Definition step (s : client) (e : event) : option (go client) :=
  match e with
  | EInit c errors => when_ready s (Init c errors s)
  | EPost r affinity bad => when_ready s (Post r affinity bad s)
  | EFlush => when_ready s (Flush s)
  | EClose => when_ready s (Close s)
  | ESent =>
    match caller s with
    | Sending i r =>
      w ← get_worker i s;
      if has_room s w then Some (Ret (return_ None (set_worker i (enqueue r w) s))) else None
    | _ => None
    end
  | EQuit i =>
    match caller s with
    | Stopping j k =>
      w ← get_worker i s;
      match status w with
      | WQuitting => Some (stop_workers (S j) k (set_worker i (set_status WDone w) s))
      | _ => None
      end
    | _ => None
    end
  | ETake i => move i s (λ w,
      match status w, inbox w with
      | WIdle, r :: rest => Some (mkWorker rest (closed w) (WPosting r) (sent w) (handled w))
      | _, _ => None
      end)
  | EPosted i res => move i s (λ w,
      match status w with
      | WPosting r =>
        match postRequest r res with
        | None => Some (finish r w)
        | Some err => if errorchan s then Some (set_status (WReporting r err) w)
                      else Some (finish r w)
        end
      | _ => None
      end)
  | EReport i =>
    w ← get_worker i s;
    match status w, polls s with
    | WReporting r e, Polling => Some (Ret (set_polls (InHook r e) (set_worker i (finish r w) s)))
    | _, _ => None
    end
  | EStop i => move i s (λ w,
      match status w, inbox w with
      | WIdle, [] => if closed w then Some (set_status WQuitting w) else None
      | _, _ => None
      end)
  | EHook =>
    match polls s with
    | InHook _ _ => if holds_lua_lock (caller s) then None else Some (Ret (set_polls Polling s))
    | Polling => None
    end
  end.

(** A run of events. *)
Fixpoint run (s : client) (es : list event) : option (go client) :=
  match es with
  | [] => Some (Ret s)
  | e :: es' =>
    m ← step s e;
    match m with Ret s' => run s' es' | Panic p => Some (Panic p) end
  end.

(** [new(AsyncClient)], before [Init]. *)
Definition zero_client : client :=
  mkClient (mkConfig 0 0 0) None None false Ready None Polling [].

(** [NewClient(cfg, errorchan)]: the client, or nil with the error of [Init]. *)
Definition NewClient (c : option Config) (errors : bool) : go (option client * option error) :=
  s ← Init c errors zero_client;
  match result s with
  | Some err => Ret (None, Some err)
  | None => Ret (Some s, None)
  end.

(** ** The invariant *)

(** The request a worker is busy with. *)
Definition in_hand (st : wstatus) : list request :=
  match st with WPosting r | WReporting r _ => [r] | _ => [] end.

Definition quiet (st : wstatus) : Prop :=
  match st with WQuitting | WDone => True | _ => False end.

(** The workers before the one being stopped are gone, the ones after it are open. *)
Definition phase_ok (c : pc) (i : nat) (w : worker) : Prop :=
  match c with
  | Ready | Sending _ _ => closed w = false
  | Stopping k _ =>
    ((i < k)%nat → status w = WDone) ∧
    (i = k → closed w = true ∧ status w ≠ WDone) ∧
    ((k < i)%nat → closed w = false)
  end.

Record slot_ok (cap : Z) (w : worker) : Prop := {
  (** requests leave the channel in the order they were sent *)
  slot_fifo : sent w = handled w ++ in_hand (status w) ++ inbox w;
  slot_bound : len (inbox w) <= cap;
  slot_quiet : quiet (status w) → inbox w = [] ∧ closed w = true
}.

Definition caller_ok (c : pc) (n : nat) : Prop :=
  match c with Ready => True | Sending i _ => (i < n)%nat | Stopping i _ => (i < n)%nat end.

Record live (s : client) (ws : list worker) : Prop := {
  live_workers : reqchan s = Some ws;
  live_quit : quitchan s = Some false;
  live_cap : 1 <= ChanBuffer (cfg s);
  live_count : Z.of_nat (length ws) = Concurrency (cfg s);
  live_some : ws ≠ [];
  live_slots : ∀ i w, ws !! i = Some w → slot_ok (ChanBuffer (cfg s)) w ∧ phase_ok (caller s) i w;
  live_caller : caller_ok (caller s) (length ws)
}.

(** Every request sent to a worker of the past was handled. *)
Definition flushed (s : client) : Prop := Forall (λ w, sent w = handled w) (retired s).

Definition inv (s : client) : Prop :=
  flushed s ∧
  ((∃ ws, live s ws) ∨ (reqchan s = None ∧ caller s = Ready ∧ quitchan s = Some true)).

Lemma new_worker_ok cap : 1 <= cap → slot_ok cap new_worker.
Proof. intros. split; cbn; [done|rewrite len_nil; lia|done]. Qed.

Lemma init_workers_inv c errors s :
  flushed s → reqchan s = None →
  ∃ s', init_workers_from c errors s = Ret s' ∧ caller s' = Ready ∧
        (quitchan s = Some true ∨ result s' = None → inv s').
Proof.
  intros Hf Hr. unfold init_workers_from, validateConfiguration.
  change (cfg (set_cfg (default DefaultConfig c) s)) with (default DefaultConfig c).
  set (C := default DefaultConfig c).
  destruct (Z.ltb_spec (Concurrency C) 1); [|destruct (Z.ltb_spec (ChanBuffer C) 1)];
    cbn [mbind go_bind].
  1-2: eexists; split_and!; [reflexivity|done|]; intros [Hq|?]; [|done];
    split; [done|by right].
  unfold initWorkers. cbn [cfg set_quitchan set_errorchan set_cfg]. decide_Z. cbn [mbind go_bind].
  eexists; split_and!; [reflexivity|done|]. intros _.
  split; [by unfold flushed; cbn; rewrite Hr|]. left. eexists. split; cbn; try done.
  - rewrite length_replicate. lia.
  - by destruct (Z.to_nat (Concurrency C)) eqn:E; [lia|].
  - intros i w [-> _]%lookup_replicate. split; [by apply new_worker_ok|done].
Qed.

(** [stop_workers] where the first [i] workers are gone and the others open. *)
Definition stopped_before (i : nat) (cap : Z) (ws : list worker) : Prop :=
  ∀ j w, ws !! j = Some w → slot_ok cap w ∧
    ((j < i)%nat → status w = WDone) ∧ ((i <= j)%nat → closed w = false).

Lemma all_done_flushed cap ws i :
  stopped_before i cap ws → (length ws <= i)%nat → Forall (λ w, sent w = handled w) ws.
Proof.
  intros Hs Hi. apply Forall_lookup. intros j w Hj. destruct (Hs j w Hj) as ([Hf _ Hq] & Hd & _).
  apply lookup_lt_Some in Hj as Hlt. rewrite Hd in * by lia. cbn in *.
  destruct (Hq I) as [Hin _].
  by rewrite Hin, app_nil_r in Hf.
Qed.

Lemma workers_stopped_inv k s ws :
  flushed s → reqchan s = Some ws → quitchan s = Some false → 1 <= ChanBuffer (cfg s) →
  ws ≠ [] → Z.of_nat (length ws) = Concurrency (cfg s) →
  Forall (λ w, sent w = handled w) ws →
  ∃ s', workers_stopped k s = Ret s' ∧ inv s' ∧ caller s' = Ready.
Proof.
  intros Hf Hr Hq Hcap Hne Hlen Hws.
  assert (Forall (λ w, sent w = handled w) (default [] (reqchan s) ++ retired s)) as Hall
    by (rewrite Hr; cbn; by apply Forall_app).
  assert (0 < Concurrency (cfg s)) by (rewrite <- Hlen; destruct ws; [done|cbn; lia]).
  destruct k as [| |c errors]; cbn [workers_stopped].
  - unfold initWorkers. decide_Z. cbn [mbind go_bind].
    eexists; split_and!; [reflexivity| |done]. split; [done|]. left.
    eexists. split; cbn; try done.
    + rewrite length_replicate. lia.
    + by destruct (Z.to_nat (Concurrency (cfg s))) eqn:E; [lia|].
    + intros i w [-> _]%lookup_replicate. split; [by apply new_worker_ok|done].
  - unfold close_client. rewrite Hq. cbn [mbind go_bind].
    eexists; split_and!; [reflexivity| |done]. split; [done|]. by right.
  - unfold close_client. rewrite Hq. cbn [mbind go_bind].
    destruct (init_workers_inv c errors
      (mkClient (cfg s) None (Some true) (errorchan s) (caller s) (result s) (polls s)
         (default [] (reqchan s) ++ retired s))) as (s' & -> & ? & Hinv); [done|done|].
    exists s'. split_and!; [done|apply Hinv; by left|done].
Qed.

Lemma stop_workers_inv i k s ws :
  flushed s → reqchan s = Some ws → quitchan s = Some false → 1 <= ChanBuffer (cfg s) →
  ws ≠ [] → Z.of_nat (length ws) = Concurrency (cfg s) →
  stopped_before i (ChanBuffer (cfg s)) ws →
  ∃ s', stop_workers i k s = Ret s' ∧ inv s' ∧
    (caller s' = Ready ∨ caller s' = Stopping i k ∧ polls s' = polls s ∧
     ∃ w, ws !! i = Some w ∧ reqchan s' = Some (<[i := close_worker w]> ws)).
Proof.
  intros Hf Hr Hq Hcap Hne Hlen Hs. unfold stop_workers.
  destruct (Z.ltb_spec (Z.of_nat i) (Concurrency (cfg s))) as [Hi|Hi].
  - destruct (lookup_lt_is_Some_2 ws i) as [w Hw]; [lia|].
    unfold get_worker. rewrite Hr. cbn [mbind option_bind]. rewrite Hw.
    destruct (Hs i w Hw) as ([Hfifo Hb Hqt] & _ & Hopen). rewrite Hopen by lia.
    eexists; split_and!; [reflexivity| |right; split_and!; [done|done|];
      exists w; split; [done|]; cbn; by rewrite Hr].
    split; [done|]. left. exists (<[i := close_worker w]> ws).
    split; cbn; rewrite ?Hr, ?length_insert; try done.
    + intros E. apply (f_equal length) in E. rewrite length_insert in E. cbn in E. lia.
    + intros j v Hj. destruct (decide (i = j)) as [<-|Hij].
      * rewrite list_lookup_insert_eq in Hj by lia. injection Hj as <-. split.
        { split; cbn; [done|done|]. intros Hquiet. by destruct (Hqt Hquiet). }
        { split_and!; [lia| |lia]. intros _. split; [done|]. cbn. intros Hd.
          rewrite Hd in Hqt. destruct (Hqt I) as [_ Hc]. rewrite Hopen in Hc by lia. done. }
      * rewrite list_lookup_insert_ne in Hj by done. destruct (Hs j v Hj) as (Hok & Hd & Ho).
        split; [done|]. split_and!; [done|lia|intros; apply Ho; lia].
    + lia.
  - destruct (workers_stopped_inv k s ws) as (s' & -> & ? & ?); try done.
    + eapply all_done_flushed; [exact Hs|lia].
    + exists s'. split_and!; [done|done|by left].
Qed.

Lemma ready_stopped s ws :
  live s ws → caller s = Ready → stopped_before 0 (ChanBuffer (cfg s)) ws.
Proof.
  intros Hl Hc j w Hj. destruct (live_slots s ws Hl j w Hj) as [Hok Hp].
  rewrite Hc in Hp. cbn in Hp. split; [done|]. split; [lia|done].
Qed.

(** ** Every event keeps the invariant *)

Lemma get_live s ws i : live s ws → get_worker i s = ws !! i.
Proof. intros Hl. unfold get_worker. by rewrite (live_workers s ws Hl). Qed.

Lemma live_set_worker s ws i w w' :
  live s ws → ws !! i = Some w → slot_ok (ChanBuffer (cfg s)) w' → phase_ok (caller s) i w' →
  live (set_worker i w' s) (<[i := w']> ws).
Proof.
  intros [Hr Hq Hcap Hlen Hne Hs Hc] Hi Hok Hp.
  split; cbn; rewrite ?Hr, ?length_insert; try done.
  - intros E. apply (f_equal length) in E. rewrite length_insert in E. by destruct ws.
  - intros j v Hj. destruct (decide (i = j)) as [<-|Hij].
    + apply lookup_lt_Some in Hi. rewrite list_lookup_insert_eq in Hj by done.
      by injection Hj as <-.
    + rewrite list_lookup_insert_ne in Hj by done. by apply Hs.
Qed.

Lemma live_polls s ws p : live s ws → live (set_polls p s) ws.
Proof. by intros []. Qed.

Lemma live_return s ws e : live s ws → (caller s = Ready ∨ ∃ i r, caller s = Sending i r) →
  live (return_ e s) ws.
Proof.
  intros [Hr Hq Hcap Hlen Hne Hs Hc] Hcall. split; cbn; try done.
  intros i w Hi. destruct (Hs i w Hi) as [Hok Hp]. split; [done|].
  destruct Hcall as [E|(j & r & E)]; by rewrite E in Hp.
Qed.

Lemma enqueue_ok cap r w :
  slot_ok cap w → len (inbox w) < cap → closed w = false → slot_ok cap (enqueue r w).
Proof.
  intros [Hf Hb Hq] Hr Hc. split; cbn.
  - rewrite Hf. by rewrite <- !app_assoc.
  - rewrite len_app, len_cons, len_nil. lia.
  - intros Hquiet. destruct (Hq Hquiet) as [_ E]. congruence.
Qed.

Definition steps_to (m : go client) (P : client → Prop) : Prop := ∃ s', m = Ret s' ∧ P s'.

Lemma send_inv s ws i r :
  live s ws → flushed s → caller s = Ready → (i < length ws)%nat →
  steps_to (send i r s) inv.
Proof.
  intros Hl Hf Hc Hi. unfold send. rewrite (get_live s ws) by done.
  destruct (lookup_lt_is_Some_2 ws i Hi) as [w Hw]. rewrite Hw.
  destruct (live_slots s ws Hl i w Hw) as [Hok Hp]. rewrite Hc in Hp. cbn in Hp. rewrite Hp.
  unfold has_room. destruct (Z.ltb_spec (len (inbox w)) (ChanBuffer (cfg s))) as [Hr|Hr].
  - eexists; split; [reflexivity|]. split; [done|]. left. eexists.
    apply live_return; [|by left]. eapply live_set_worker; [done|done| |by rewrite Hc].
    by apply enqueue_ok.
  - eexists; split; [reflexivity|]. split; [done|]. left. exists ws.
    destruct Hl as [? ? ? ? ? Hs ?]. split; cbn; try done.
    intros j v Hj. destruct (Hs j v Hj) as [? Hpj]. by rewrite Hc in Hpj.
Qed.

Lemma find_room_Some s ws : ∀ i j,
  find_room s i ws = Some j → ∃ k w, j = (i + k)%nat ∧ ws !! k = Some w ∧ has_room s w = true.
Proof.
  induction ws as [|w ws IH]; intros i j; [done|]. cbn [find_room].
  destruct (has_room s w) eqn:E.
  - intros [= <-]. exists 0%nat, w. split; [lia|done].
  - intros (k & v & -> & Hk & Hv)%IH. exists (S k), v. split; [lia|done].
Qed.

Lemma Post_inv s ws r affinity bad :
  live s ws → flushed s → caller s = Ready → steps_to (Post r affinity bad s) inv.
Proof.
  intros Hl Hf Hc. unfold Post.
  assert (∀ e, steps_to (Ret (return_ e s)) inv) as Hret.
  { intros e. eexists; split; [reflexivity|]. split; [done|]. left. exists ws.
    apply live_return; [done|by left]. }
  destruct (Z.ltb_spec (Concurrency (cfg s) - 1) affinity); [apply Hret|].
  destruct bad; [apply Hret|]. rewrite (live_workers s ws Hl).
  pose proof (live_count s ws Hl) as Hlen. pose proof (live_some s ws Hl) as Hne.
  destruct (Z.leb_spec 0 affinity); [eapply send_inv; eauto; lia|].
  destruct (find_room s 0 _) as [i|] eqn:E; (eapply send_inv; [done..|]).
  - apply find_room_Some in E as (k & w & -> & Hk & _). apply lookup_lt_Some in Hk.
    rewrite length_take in Hk. lia.
  - destruct ws; [done|cbn; lia].
Qed.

§ Task to carry out
Reproduce, character for character, only the lines of the preceding data that start at the line with "exists w; split;" and end at the line with "(Hok & Hd & Ho).", both included.

§ Exercise result
      exists w; split; [done|]; cbn; by rewrite Hr].
    split; [done|]. left. exists (<[i := close_worker w]> ws).
    split; cbn; rewrite ?Hr, ?length_insert; try done.
    + intros E. apply (f_equal length) in E. rewrite length_insert in E. cbn in E. lia.
    + intros j v Hj. destruct (decide (i = j)) as [<-|Hij].
      * rewrite list_lookup_insert_eq in Hj by lia. injection Hj as <-. split.
        { split; cbn; [done|done|]. intros Hquiet. by destruct (Hqt Hquiet). }
        { split_and!; [lia| |lia]. intros _. split; [done|]. cbn. intros Hd.
          rewrite Hd in Hqt. destruct (Hqt I) as [_ Hc]. rewrite Hopen in Hc by lia. done. }
      * rewrite list_lookup_insert_ne in Hj by done. destruct (Hs j v Hj) as (Hok & Hd & Ho).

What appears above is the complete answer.